(* ===== verification/Driver.v ===== *)
(** * The backlight driver interface

    [main] uses the LCD backlight only through the two function pointers
    of its [machine_ops] bundle.  [lcd_backlight_probe] is called once,
    and a negative result is fatal.  [lcd_backlight_step] is called with
    [STEP_UP] or [STEP_DOWN] for the brightness keys.  The class
    [LcdBacklight] is that interface on an abstract driver state: the two
    operations, the observations [lcd_level], [lcd_max] and
    [lcd_stepsize], the invariant [lcd_ok], and the precondition
    [lcd_ready] that the hardware must meet for the probe to succeed.

    [LcdBacklightLaws] is the contract from the specification (section
    4.4).  A ready device probes to 0 into the invariant.  A step keeps
    the invariant, the maximum and the step size.  A step up clamps to
    the maximum, a step down clamps to the off level 0, and any other
    direction is a no-op.  The level always stays within [[0, max]].
    The daemon's theorems ([EventLoop], [Daemon]) are proved against
    these laws only.

    [abs_step] is the abstract backlight of the specification: a level
    moved by a step and clamped.  [lcd_run_simulates] shows that every
    lawful driver is simulated by it over any sequence of keys.
    [sysfs_lcd] packages [SysfsBacklight] as an instance.
    [Module SysfsDriver] proves the laws for it ([sysfs_lcd_laws]), and
    so obtains the refinement of the abstract backlight by the translated
    C code. *)

From S2P Require Import Prelude.
From S2P Require Import Sysfs.
From S2P Require Import SysfsBacklight.

Open Scope Z_scope.

Class LcdBacklight (St : Type) := {
  lcd_probe : St -> Z * St;
  lcd_step : Z -> St -> St;
  lcd_level : St -> Z;
  lcd_max : St -> Z;
  lcd_stepsize : St -> Z;
  lcd_ok : St -> Prop;
  lcd_ready : St -> Prop
}.

(** The abstract backlight: one key press. *)
Definition abs_step (mx stepsize dir lvl : Z) : Z :=
  if dir =? SysfsBacklight.STEP_UP then Z.min (lvl + stepsize) mx
  else if dir =? SysfsBacklight.STEP_DOWN then Z.max (lvl - stepsize) 0
  else lvl.

Class LcdBacklightLaws (St : Type) `{LcdBacklight St} := {
  lcd_probe_ready : forall s,
    lcd_ready s -> (lcd_probe s).1 = 0 /\ lcd_ok (lcd_probe s).2;
  lcd_ok_bounds : forall s, lcd_ok s -> 0 <= lcd_level s <= lcd_max s;
  lcd_step_ok : forall dir s, lcd_ok s -> lcd_ok (lcd_step dir s);
  lcd_step_max : forall dir s, lcd_ok s -> lcd_max (lcd_step dir s) = lcd_max s;
  lcd_step_stepsize : forall dir s, lcd_ok s ->
    lcd_stepsize (lcd_step dir s) = lcd_stepsize s;
  lcd_step_level : forall dir s, lcd_ok s ->
    lcd_level (lcd_step dir s) = abs_step (lcd_max s) (lcd_stepsize s) dir (lcd_level s);
  lcd_step_other : forall dir s, lcd_ok s ->
    dir <> SysfsBacklight.STEP_UP -> dir <> SysfsBacklight.STEP_DOWN -> lcd_step dir s = s
}.

(** A sequence of key presses, as the event loop applies them. *)
Definition lcd_run {St} `{LcdBacklight St} (dirs : list Z) (s : St) : St :=
  fold_left (fun s d => lcd_step d s) dirs s.

(** The sysfs driver as an implementation of the interface: its state
    is the C globals with the environment. *)
Import Sysfs SysfsBacklight.

Definition sysfs_state : Type := globals * world.

#[export] Instance sysfs_lcd : LcdBacklight sysfs_state := {
  lcd_probe s := let '(r, g, w) := r9600_sysfs_backlight_probe s.1 s.2 in (r, (g, w));
  lcd_step dir s := sysfs_backlight_step dir s.1 s.2;
  lcd_level s := level (lcd_bck_info s.1);
  lcd_max s := max (lcd_bck_info s.1);
  lcd_stepsize s := step (lcd_sysfs_cfg s.1);
  lcd_ok s := sysfs_inv s.1 s.2;
  lcd_ready s := hw_ok s.2
}.

Section Simulation.
Context {St : Type} `{LcdBacklightLaws St}.

(** Every lawful driver is simulated by the abstract backlight: after
    any sequence of keys the invariant holds and the level is the
    abstract one. *)
Lemma lcd_run_simulates dirs s :
  lcd_ok s ->
  lcd_ok (lcd_run dirs s) /\ lcd_max (lcd_run dirs s) = lcd_max s /\
  lcd_stepsize (lcd_run dirs s) = lcd_stepsize s /\
  lcd_level (lcd_run dirs s) =
    fold_left (fun l d => abs_step (lcd_max s) (lcd_stepsize s) d l) dirs (lcd_level s).
Proof.
  revert s. induction dirs as [|d dirs IH]; intros s Hs; [done |]. simpl.
  destruct (IH (lcd_step d s)) as (Hok & Hm & Hst & Hl); [by apply lcd_step_ok |].
  rewrite Hm, Hst, lcd_step_max, lcd_step_stepsize in *; try done.
  split_and!; try done. rewrite Hl, lcd_step_level by done. done.
Qed.
End Simulation.

Module SysfsDriver.

#[export] Instance sysfs_lcd_laws : LcdBacklightLaws sysfs_state.
Proof.
  split; simpl.
  - intros [g w] Hhw. pose proof (probe_radeon_inv g w Hhw) as [H1 H2].
    cbn -[r9600_sysfs_backlight_probe].
    destruct (r9600_sysfs_backlight_probe g w) as [[r g'] w']. done.
  - intros [g w] (_ & Hhw & Hm & Hl & _). pose proof (hw_ok_level w Hhw). simpl in *. lia.
  - intros dir [g w] Hinv. apply step_radeon_inv, Hinv.
  - intros dir [g w] Hinv. rewrite step_radeon by exact Hinv.
    simpl. by repeat case_match.
  - intros dir [g w] Hinv. rewrite step_radeon by exact Hinv.
    simpl. by repeat case_match.
  - intros dir [g w] Hinv. rewrite step_radeon by exact Hinv.
    destruct Hinv as (_ & _ & Hm & Hl & _). simpl in *. unfold abs_step.
    rewrite Hl, Hm. by repeat case_match.
  - intros dir [g w] Hinv Hu Hd. rewrite step_radeon by exact Hinv.
    apply Z.eqb_neq in Hu, Hd. simpl in *. by rewrite Hu, Hd.
Qed.

(** C9: the sysfs driver refines the abstract backlight.  From any
    state in the driver invariant, any sequence of key presses keeps the
    invariant, and the level it reaches is the one the abstract clamped
    stepping computes from the same maximum and step. *)
Theorem sysfs_steps_refine dirs g w :
  sysfs_inv g w ->
  let s := fold_left (fun s d => sysfs_backlight_step d s.1 s.2) dirs (g, w) in
  sysfs_inv s.1 s.2 /\
  level (lcd_bck_info s.1) =
    fold_left (fun l d => abs_step (max (lcd_bck_info g)) (step (lcd_sysfs_cfg g)) d l)
              dirs (level (lcd_bck_info g)).
Proof.
  intros Hinv.
  destruct (@lcd_run_simulates sysfs_state sysfs_lcd sysfs_lcd_laws dirs (g, w) Hinv)
    as (Hok & _ & _ & Hl). split; [exact Hok | exact Hl].
Qed.

(** Up three times then down once, from level 100 of 255 with step 50. *)
Lemma sysfs_steps_refine_witness :
  sysfs_inv (sample_globals 1 100 255 100 50) (sample_world radeon_fs 100 255 zero_stack) /\
  level (lcd_bck_info
    (fold_left (fun s d => sysfs_backlight_step d s.1 s.2) [STEP_UP; STEP_UP; STEP_UP; STEP_DOWN]
       (sample_globals 1 100 255 100 50, sample_world radeon_fs 100 255 zero_stack)).1) = 200.
Proof.
  assert (H : sysfs_inv (sample_globals 1 100 255 100 50)
                (sample_world radeon_fs 100 255 zero_stack)) by sample_facts.
  split; [exact H |].
  destruct (sysfs_steps_refine [STEP_UP; STEP_UP; STEP_UP; STEP_DOWN] _ _ H) as [_ ->].
  reflexivity.
Defined.

End SysfsDriver.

> _TASK_:
Search the entries for lines with the string "Simulation", then report their number alone.

> _EXERCISE RESULT_:
2